A former televangelist in Arizona posted a video of himself calling a Florida bakery asking for an anti-gay cake. Now the bakery owner says she is getting death threats from his supporters for refusing.

It seems fitting that former Arizona televangelist Joshua Feuerstein picked April 1 to call a bakery in Florida, asking them to bake an anti-gay cake. 

In a video he posted to YouTube that garnered over one million views, Feuerstein can be seen calling Cut The Cake bakery in Florida and telling owner Sharon Haller, “I need a sheet cake and I need it to say, ‘We do not support gay marriage.'”

In fact, Haller thought it was an April Fool’s Day joke, and asked him so.

Then she can be heard refusing.

“We wouldn’t do that. Sorry.”

That is the entire extent of the phone call, but for then next four minutes Feuerstein rails about “religious freedom,” as he tells his viewers the name and the location of the bakery and the name of the owner. “Call her yourself, ask her the same exact questions” he suggests to his viewers.

Raw Story reports Feuerstein “has referred to the video as a ‘social experiment.'”

Haller says she is getting death threats, has gotten hundreds of phone calls, and has contacted the FBI and the police.

“People said we should go kill ourselves,” she told the Orlando Sentinel. “They are being very threatening.”

Haller says she has received “hundreds of calls. It was every 30 seconds.”

“We’re just kind of scared right now,” she added.

Why did Feuerstein, calling from Arizona, pick a Florida bakery? No one knows, but he used the video to deliver an insane message.

“Christians are not allowed any sort of freedom of speech,” Feuerstein cries on the YouTube video. He goes on to claim that gay men, if they want to get married, should go find a woman and get married. “There’s no such thing as gay marriage,” he rails.

Feuerstein offers up the illogical and inane analogy of wanting a Jewish or Muslim restaurant to serve pork, as equivalent to wanting a Christian baker to bake a wedding cake for a same-sex couple.

Of course, that’s not the same thing at all.

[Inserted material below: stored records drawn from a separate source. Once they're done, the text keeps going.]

Lemma NoDup_map_filter (p : A -> bool) (rows : list A) :
  NoDup (map key rows) -> NoDup (map key (filter p rows)).
Proof.
  induction rows as [|y r IH]; simpl; intros Hnd; [constructor|].
  inversion Hnd as [|k ks Hk Hr]; subst.
  destruct (p y); simpl; [|exact (IH Hr)].
  constructor; [|exact (IH Hr)].
  intros H. apply Hk. apply in_map_iff in H. destruct H as (z & Hz & Hin).
  apply filter_In in Hin. rewrite <- Hz. apply in_map. tauto.
Qed.

(** Two stored rows with the same key are the same row. *)
Lemma NoDup_map_same_key (rows : list A) (a b : A) :
  NoDup (map key rows) -> In a rows -> In b rows -> key a = key b -> a = b.
Proof.
  induction rows as [|y r IH]; simpl; [intros _ []|].
  intros Hnd Ha Hb E. inversion Hnd as [|k ks Hk Hr]; subst.
  destruct Ha as [->|Ha]; destruct Hb as [->|Hb].
  - reflexivity.
  - exfalso. apply Hk. rewrite E. apply in_map. exact Hb.
  - exfalso. apply Hk. rewrite <- E. apply in_map. exact Ha.
  - apply IH; assumption.
Qed.

End MoreKeyFacts.

(** A query over rows rewritten by an update that does not touch the
    column the query filters on. *)
Lemma first_filter_map {A : Type} (q : A -> bool) (f : A -> A) (rows : list A) :
  (forall x, q (f x) = q x) ->
  first (filter q (map f rows)) = option_map f (first (filter q rows)).
Proof.
  intros Hq. unfold first. induction rows as [|x r IH]; simpl; [reflexivity|].
  rewrite Hq. destruct (q x); simpl; [reflexivity|exact IH].
Qed.

(** ** one_to_many.py *)

Module OneToManyMore.
Import OneToMany OneToManyFacts.

Lemma no_conflict_check s username email :
  existsb (fun u => (User_username u =? username)%string
                    || (User_email u =? email)%string) (users s) = false <->
  (forall u, In u (users s) ->
     User_username u <> username /\ User_email u <> email).
Proof.
  split.
  - intros H u Hu.
    destruct ((User_username u =? username)%string
              || (User_email u =? email)%string) eqn:E.
    + assert (existsb (fun u => (User_username u =? username)%string
                                || (User_email u =? email)%string) (users s) = true).
      { apply existsb_exists. exists u. auto. }
      congruence.
    + apply orb_false_iff in E. destruct E as [E1 E2].
      apply String.eqb_neq in E1. apply String.eqb_neq in E2. auto.
  - intros H. destruct (existsb _ (users s)) eqn:E; [|reflexivity].
    apply existsb_exists in E. destruct E as (u & Hu & E).
    destruct (H u Hu) as [H1 H2]. apply orb_true_iff in E.
    destruct E as [E|E]; apply String.eqb_eq in E; contradiction.
Qed.



(** *** Creating and reading a user *)



(** X2.  [create_user] with the [username] or the [email] of a stored user
    raises [IntegrityError] and writes nothing. *)
Theorem create_user_conflict (s : db) (username email : string) :
  (exists u, In u (users s) /\
             (User_username u = username \/ User_email u = email)) ->
  create_user s username email = (s, Raise IntegrityError).
Proof.
  intros (u & Hu & Hdup). unfold create_user.
  destruct (existsb _ (users s)) eqn:E; [reflexivity|].
  apply no_conflict_check with (u := u) in E; [|exact Hu]. tauto.
Qed.

Lemma create_user_conflict_witness :
  (exists u, In u (users alice_with_book) /\
             (User_username u = "alice" \/ User_email u = "other@x.com")) /\
  create_user alice_with_book "alice" "other@x.com"
  = (alice_with_book, Raise IntegrityError).
Proof.
  assert (H : exists u, In u (users alice_with_book) /\
                (User_username u = "alice" \/ User_email u = "other@x.com")).
  { exists {| User_id := 1; User_username := "alice"; User_email := "a@x.com" |}.
    split; [left; reflexivity|left; reflexivity]. }
  split; [exact H|].
  exact (create_user_conflict alice_with_book "alice" "other@x.com" H).
Defined.

(** *** What holds of every store the API leads to *)

Lemma create_user_keeps_names s username email :
  names_unique s -> names_unique (fst (create_user s username email)).
Proof.
  intros [Hn He]. unfold create_user.
  destruct (existsb _ (users s)) eqn:E; simpl; [constructor; assumption|].
  rewrite no_conflict_check in E.
  constructor; simpl; apply NoDup_map_insert; try assumption; simpl.
  - intros H. apply in_map_iff in H. destruct H as (u & Hu & Hin).
    destruct (E u Hin). contradiction.
  - intros H. apply in_map_iff in H. destruct H as (u & Hu & Hin).
    destruct (E u Hin). contradiction.
Qed.

Lemma handle_keeps_names s r : names_unique s -> names_unique (handle s r).
Proof.
  destruct r as [username email|user_id|user_id order]; simpl.
  - apply create_user_keeps_names.
  - intros [Hn He]. unfold delete_user.
    destruct (find_user s user_id); simpl; [|constructor; assumption].
    constructor; simpl; apply NoDup_map_filter; assumption.
  - intros [Hn He]. unfold create_order_for_user.
    destruct (find_user s user_id); simpl; constructor; assumption.
Qed.

(** X3.  Every store reached from the empty one through POST /users/,
    DELETE /users/{user_id} and POST /users/{user_id}/orders/ has distinct
    user ids, distinct order ids, distinct usernames, distinct emails, and
    no order whose [user_id] is not the id of a stored user. *)
Theorem reachable_store_invariants (s : db) :
  reachable s ->
  NoDup (map User_id (users s)) /\
  NoDup (map Order_id (orders s)) /\
  NoDup (map User_username (users s)) /\
  NoDup (map User_email (users s)) /\
  (forall o, In o (orders s) -> exists u, In u (users s) /\
                                          User_id u = Order_user_id o).
Proof.
  intros [rs ->]. unfold run.
  assert (H : forall s0, db_ok s0 -> names_unique s0 ->
                db_ok (fold_left handle rs s0)
                /\ names_unique (fold_left handle rs s0)).
  { induction rs as [|r rs IH]; simpl; intros s0 Hok Hn; [auto|].
    apply IH; [apply handle_ok|apply handle_keeps_names]; assumption. }
  destruct (H empty) as [[Hu Ho Hfk] [Hn He]].
  - apply empty_ok.
  - constructor; constructor.
  - repeat split; try assumption.
    intros o Hin. specialize (Hfk o Hin). apply in_map_iff in Hfk.
    destruct Hfk as (u & Hid & Hu'). eauto.
Qed.

Lemma reachable_store_invariants_witness :
  reachable alice_with_book /\
  NoDup (map User_username (users alice_with_book)).
Proof.
  assert (H : reachable alice_with_book).
  { exists [POST_users "alice" "a@x.com"; POST_users_orders 1 book]. reflexivity. }
  split; [exact H|].
  destruct (reachable_store_invariants alice_with_book H) as (_ & _ & Hn & _).
  exact Hn.
Defined.



(** *** What [delete_user] leaves *)

(** X5.  On a consistent store, a successful [delete_user] leaves, in their
    order, exactly the users with another id and exactly the orders whose
    [user_id] is another id. *)
Theorem delete_user_frame (s : db) (user_id : Z) (user : User) :
  db_ok s ->
  find_user s user_id = Some user ->
  users (fst (delete_user s user_id))
  = filter (fun u => negb (User_id u =? user_id)) (users s) /\
  orders (fst (delete_user s user_id))
  = filter (fun o => negb (Order_user_id o =? user_id)) (orders s).
Proof.
  intros Hok E. unfold delete_user. rewrite E. simpl.
  destruct (find_user_Some _ _ _ E) as [_ Hid]. rewrite Hid. split; [reflexivity|].
  apply filter_ext_in. intros o Ho. f_equal.
  destruct (Z.eqb_spec (Order_user_id o) user_id) as [Eo|Hne].
  - apply cascade_removes; [exact Ho|]. congruence.
  - destruct (existsb _ (User_orders s user)) eqn:Ex; [|reflexivity].
    exfalso. apply existsb_exists in Ex. destruct Ex as (c & Hc & Ec).
    apply Z.eqb_eq in Ec. unfold User_orders in Hc. apply filter_In in Hc.
    destruct Hc as [Hc Hfk]. apply Z.eqb_eq in Hfk.
    assert (c = o).
    { apply (NoDup_map_same_key Order_id (orders s)); try assumption.
      exact (orders_pk s Hok). }
    subst c. apply Hne. congruence.
Qed.

Lemma delete_user_frame_witness :
  db_ok alice_with_book /\
  find_user alice_with_book 1
  = Some {| User_id := 1; User_username := "alice"; User_email := "a@x.com" |} /\
  orders (fst (delete_user alice_with_book 1)) = [].
Proof.
  assert (Hok : db_ok alice_with_book).
  { constructor; simpl.
    - constructor; [intros []|constructor].
    - constructor; [intros []|constructor].
    - intros o [<-|[]]. simpl. left. reflexivity. }
  split; [exact Hok|]. split; [reflexivity|].
  destruct (delete_user_frame alice_with_book 1 _ Hok eq_refl) as [_ Ho].
  rewrite Ho. reflexivity.
Defined.




End OneToManyMore.

(** ** one_to_one.py *)

Module OneToOneMore.
Import OneToOne OneToOneFacts.

Lemma In_user_ids s i :
  In i (map User_id (users s)) -> exists u, find_user s i = Some u.
Proof.
  intros Hin. destruct (find_user s i) as [u|] eqn:E; [eauto|].
  exfalso. unfold find_user in E. rewrite first_filter_None in E.
  apply in_map_iff in Hin. destruct Hin as (u & Hu & Hin).
  specialize (E u Hin). simpl in E. rewrite Hu, Z.eqb_refl in E. discriminate.
Qed.

Lemma referenced_has_profile ps i :
  In i (references ps) ->
  exists p, first (filter (fun p => option_Z_eqb (Profile_user_id p) i) ps) = Some p
            /\ In p ps /\ Profile_user_id p = Some i.
Proof.
  intros Hin.
  destruct (first (filter (fun p => option_Z_eqb (Profile_user_id p) i) ps))
    as [p|] eqn:E.
  - exists p. split; [reflexivity|]. apply first_filter_Some in E.
    destruct E as [Hp E]. apply option_Z_eqb_true in E. auto.
  - exfalso. rewrite first_filter_None in E. apply references_In in Hin.
    destruct Hin as (p & Hp & Hr). specialize (E p Hp). simpl in E.
    apply option_Z_eqb_true in Hr. congruence.
Qed.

Feuerstein wants to force a business owner to produce a product they don’t make, then claim discrimination because they won’t make it – which is idiotic. It would be like going to the Gap and demanding they sell you a television.

If you will sell your wares to one person but not another because of whom they are, that’s discrimination. If you’re unwilling to sell a product you don’t sell, period, that’s a business decision.

Wedding cake bakers make and sell wedding cakes. By deciding to whom they are willing to sell, or to not sell their products, they can be accused of discriminating. 

Meanwhile, Feuerstein’s actions might be illegal.

“The video could violate a Florida law that requires consent of all parties to record a telephone conversation,” Andrea Flynn Mogensen, a Sarasota lawyer who specializes in civil-liberty cases, told the Orlando Sentinel.

“The same statute that criminalizes recording phone calls also criminalizes posting it and publishing it,” Mogensen said.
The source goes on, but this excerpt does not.